Niet alleen overgeleverd om onze zonden, maar opgewekt om onze rechtvaardiging.
Christus, Die stierf, bleef niet in het graf, maar werd opgewekt, en door God als de Zoon des mensen aan Zijn rechterhand gezet en is daar nu in Gods tegenwoordigheid om voor ons te bidden.
Overweeg het belang van dit bewijs terdege, geliefde lezer!
Wie of wat bracht de Heer Jezus in het graf? Waren het niet onze zonden en overtredingen? Maar waar is die Heer nu, Die om onze zonden neerdaalde in de dood? O, mijn hart jubelt, als ik naar boven zie: aan Gods rechterhand! De Heer Jezus is opgewekt. Met heerlijkheid en eer gekroond. Door God opgewekt. Door God heeft Hij een plaats ontvangen aan Zijn rechterhand.
Waar zijn dan mijn zonden? Weggedaan – want God nam het werk van Christus aan en verklaarde daarmee voor ons te zijn en voor ons te kunnen zijn.
God rechtvaardigt. Hij wekte Christus op en zette Hem aan Zijn rechterhand. Zo ben ik dan, als ik geloof in Hem Die Christus uit de doden opwekte, gerechtvaardigd. Het geloof is mij tot gerechtigheid gerekend op grond van de opwekking en hemelvaart van de Heer Jezus.
Zeer zeker heeft God door de overgave van Zijn Zoon bewezen dat Hij voor ons is. Maar bovenal deed Hij dit door de opwekking van Zijn Zoon, “Die ook aan Gods rechterhand is”.
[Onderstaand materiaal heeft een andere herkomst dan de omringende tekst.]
(* ===== verification/JsonText.v ===== *)
(** * JSON text: writing and reading back

    What [json.Marshal] writes, [json.Unmarshal] reads: strings come back with
    their invalid UTF-8 replaced, values come back with their strings so, and
    the compaction a [json.RawMessage] goes through does not change the value
    it spells. *)

From S2P Require Import Prelude GoStrings Json.
From Stdlib Require Import ZifyBool.
Open Scope Z_scope.

Module JsonText.
Import Json.

(** ** UTF-8 *)

(** [strings.ToValidUTF8(s, "�")] rune by rune: what is left of a string
    after a JSON round trip. *)
Definition clean (s : string) : string := map_runes (fun x => x) s.

(** The decoder met a byte that starts no rune. *)
Definition bad_rune (x : Z) (rest r : string) : bool :=
  (x =? RuneError) && (String.length rest =? String.length r)%nat.

Lemma encode2 a b :
  0xC2 <= code a <= 0xDF -> cont b = true ->
  encode_rune ((code a - 0xC0) * 64 + (code b - 0x80)) = String a (String b EmptyString).
Proof.
  unfold cont, encode_rune. intros Ha Hb.
  repeat (split_if_goal; [try lia|]); try lia.
  replace (0xC0 + _) with (code a) by (Z.div_mod_to_equations; lia).
  replace (0x80 + _) with (code b) by (Z.div_mod_to_equations; lia). by rewrite !chr_code.
Qed.

Lemma encode3 a b c :
  0xE0 <= code a <= 0xEF -> cont b = true -> cont c = true -> (0xE0 < code a \/ 0xA0 <= code b) ->
  (code a <> 0xED \/ code b <= 0x9F) ->
  encode_rune ((code a - 0xE0) * 4096 + (code b - 0x80) * 64 + (code c - 0x80)) = String a (String b (String c EmptyString)).
Proof.
  unfold cont, encode_rune. intros Ha Hb Hc Hlow Hsur.
  repeat (split_if_goal; [try lia|]); try lia.
  replace (0xE0 + _) with (code a) by (Z.div_mod_to_equations; lia).
  replace (0x80 + _) with (code b) by (Z.div_mod_to_equations; lia).
  replace (0x80 + _) with (code c) by (Z.div_mod_to_equations; lia). by rewrite !chr_code.
Qed.

Lemma encode4 a b c d :
  0xF0 <= code a <= 0xF4 -> cont b = true -> cont c = true -> cont d = true -> (0xF0 < code a \/ 0x90 <= code b) ->
  (code a < 0xF4 \/ code b <= 0x8F) ->
  encode_rune ((code a - 0xF0) * 262144 + (code b - 0x80) * 4096 + (code c - 0x80) * 64 + (code d - 0x80))
  = String a (String b (String c (String d EmptyString))).
Proof.
  unfold cont, encode_rune. intros Ha Hb Hc Hd Hlow Hhigh.
  repeat (split_if_goal; [try lia|]); try lia.
  replace (0xF0 + _) with (code a) by (Z.div_mod_to_equations; lia).
  replace (0x80 + _) with (code b) by (Z.div_mod_to_equations; lia).
  replace (0x80 + _) with (code c) by (Z.div_mod_to_equations; lia).
  replace (0x80 + _) with (code d) by (Z.div_mod_to_equations; lia). by rewrite !chr_code.
Qed.

(** A rune that was decoded: its bytes, which the encoder gives back and which
    decode to it whatever follows. *)
Definition rune_bytes (c : ascii) (r rest : string) (x : Z) (p : string) : Prop :=
  r = p +:+ rest /\ encode_rune x = String c p /\ (forall t, decode_rune c (p +:+ t) = (x, t))
  /\ 0 <= x /\ (code c < 128 -> x = code c) /\ all_bytes cont p = true.

Ltac good_rune enc :=
  split_and!; [done|apply enc; unfold cont in *; lia| |unfold cont in *; lia|lia|];
  [|cbn [all_bytes]; unfold cont in *; lia];
  intros t; unfold decode_rune; rewrite !sapp_cons, sapp_nil_l;
  repeat match goal with H : _ = false |- _ => rewrite H | H : _ = true |- _ => rewrite H end; done.

Lemma decode_rune_spec c r x rest :
  decode_rune c r = (x, rest) ->
  if bad_rune x rest r then rest = r /\ 128 <= code c else exists p, rune_bytes c r rest x p.
Proof.
  pose proof (code_range c) as Hc. unfold decode_rune. destruct (code c <? 0x80) eqn:E1.
  { intros [= <- <-]. unfold bad_rune, RuneError. rewrite (proj2 (Z.eqb_neq (code c) _)) by lia.
    exists EmptyString. repeat split; try lia; [|intros t; unfold decode_rune; by rewrite E1].
    unfold encode_rune. rewrite E1, (proj2 (Z.leb_le 0 _)) by lia. cbn. by rewrite chr_code. }
  assert (Hbad : (RuneError, r) = (x, rest) -> if bad_rune x rest r then rest = r /\ 128 <= code c
            else exists p, rune_bytes c r rest x p).
  { intros [= <- <-]. unfold bad_rune. rewrite Z.eqb_refl, Nat.eqb_refl. split; [done|lia]. }
  assert (Hgood : forall p, rune_bytes c r rest x p -> p <> EmptyString -> if bad_rune x rest r then rest = r /\ 128 <= code c
            else exists p, rune_bytes c r rest x p).
  { intros p Hp Hne. pose proof Hp as (Hr & _). unfold bad_rune. rewrite (proj2 (Nat.eqb_neq _ _)), andb_false_r; [by exists p|].
    rewrite Hr, slength_app. destruct p; [done|]. cbn. lia. }
  split_if_goal; [|split_if_goal; [|split_if_goal; [|exact Hbad]]];
    repeat (destruct r as [|?b r]; [exact Hbad|]);
    (split_if_goal; [|exact Hbad]); intros [= <- <-].
  - apply (Hgood (String b EmptyString)); [|done]. good_rune encode2.
  - apply (Hgood (String b (String b0 EmptyString))); [|done]. good_rune encode3.
  - apply (Hgood (String b (String b0 (String b1 EmptyString)))); [|done]. good_rune encode4.
Qed.

(** ** Strings *)

Lemma hex4_fixed x r : 0 <= x < 65536 -> hex4 (hex_fixed 4 x +:+ r) = Some (x, r).
Proof.
  intros Hx. cbn [hex_fixed]. rewrite !sapp_assoc, !sapp_cons, !sapp_nil_l. cbn [hex4].
  rewrite !hex_val_digit by (apply Z.mod_pos_bound; lia). cbn [mbind option_bind]. do 2 f_equal.
  Z.div_mod_to_equations. lia.
Qed.

Definition rune_step (f : nat) (x : Z) (t : string) : option (string * string) :=
  '(u, rest) ← string_body f t; Some (encode_rune x +:+ u, rest).

Lemma body_u_escape f x t :
  0 <= x < 65536 -> is_surrogate x = false ->
  string_body (S f) (backslash "u" +:+ hex_fixed 4 x +:+ t) = rune_step f x t.
Proof.
  intros Hx Hs. unfold backslash. rewrite !sapp_cons, sapp_nil_l. cbn [string_body Ascii.eqb Bool.eqb].
  unfold unicode_escape. rewrite hex4_fixed by done. cbn [mbind option_bind]. rewrite Hs. reflexivity.
Qed.

Lemma body_simple_escape f e x t :
  e <> "u"%char -> simple_escape e = Some x -> code x < 128 ->
  string_body (S f) (backslash e +:+ t) = rune_step f (code x) t.
Proof.
  intros Hu He Hx. unfold backslash. rewrite !sapp_cons, sapp_nil_l. cbn [string_body Ascii.eqb Bool.eqb].
  unfold rune_step, encode_rune. pose proof (code_range x).
  rewrite (proj2 (Z.leb_le 0 _)), (proj2 (Z.ltb_lt _ 128)) by lia. cbn [andb]. rewrite chr_code.
  destruct e as [[] [] [] [] [] [] [] []]; try done; injection He as <-; reflexivity.
Qed.

Lemma eqb_code a b : Ascii.eqb a b = (code a =? code b).
Proof.
  destruct (Ascii.eqb_spec a b) as [->|Hne]; [by rewrite Z.eqb_refl|]. symmetry. apply Z.eqb_neq.
  intros Hc. apply Hne. rewrite <- (chr_code a), <- (chr_code b). congruence.
Qed.

Lemma body_rune f c r rest x p t :
  rune_bytes c r rest x p -> 32 <= x -> x <> 34 -> x <> 92 ->
  string_body (S f) (encode_rune x +:+ t) = rune_step f x t.
Proof.
  intros (_ & He & Hd & Hx & Hp) Hlo H1 H2. rewrite He, sapp_cons. cbn [string_body].
  rewrite !eqb_code. change (code "034") with 34. change (code "\") with 92.
  rewrite (proj2 (Z.eqb_neq _ 34)), (proj2 (Z.eqb_neq _ 92)), (proj2 (Z.ltb_ge _ 32)) by lia.
  rewrite Hd. reflexivity.
Qed.

(** One rune, written and read. *)
Lemma escape_rune_step f c r rest x p t :
  rune_bytes c r rest x p -> string_body (S f) (escape_rune x +:+ t) = rune_step f x t.
Proof.
  intros Hb. pose proof Hb as (_ & _ & _ & Hx & _). unfold escape_rune.
  destruct ((x =? 34) || (x =? 92)) eqn:E.
  { destruct (Z.eqb_spec x 34) as [->|]; [exact (body_simple_escape f "034" "034" t ltac:(done) eq_refl eq_refl)|].
    destruct (Z.eqb_spec x 92) as [->|]; [exact (body_simple_escape f "\" "\" t ltac:(done) eq_refl eq_refl)|done]. }
  destruct (Z.eqb_spec x 8) as [->|]; [exact (body_simple_escape f "b" "008" t ltac:(done) eq_refl eq_refl)|].
  destruct (Z.eqb_spec x 12) as [->|]; [exact (body_simple_escape f "f" "012" t ltac:(done) eq_refl eq_refl)|].
  destruct (Z.eqb_spec x 10) as [->|]; [exact (body_simple_escape f "n" "010" t ltac:(done) eq_refl eq_refl)|].
  destruct (Z.eqb_spec x 13) as [->|]; [exact (body_simple_escape f "r" "013" t ltac:(done) eq_refl eq_refl)|].
  destruct (Z.eqb_spec x 9) as [->|]; [exact (body_simple_escape f "t" "009" t ltac:(done) eq_refl eq_refl)|].
  split_if_goal.
  - rewrite sapp_assoc. apply body_u_escape; [lia|]. unfold is_surrogate. lia.
  - apply (body_rune f c r rest x p t Hb); lia.
Qed.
O, wij vinden in het binnenst heiligdom de grote Priester over het huis van God, onze grote Priester. Daarom vrezen wij niet, want wij zijn verzekerd. Wij weten – omdat Christus aan Gods rechterhand is – dat wij verzekerd kunnen zijn.
J.N.V.
“Want ik ben verzekerd, dat dood noch leven, noch engelen, noch overheden, noch tegenwoordige noch toekomstige dingen, noch machten, noch hoogte, noch diepte, noch enig ander schepsel ons zal kunnen scheiden van de liefde van God, die is in Christus Jezus, onze Heer” (Rom. 8:38-39).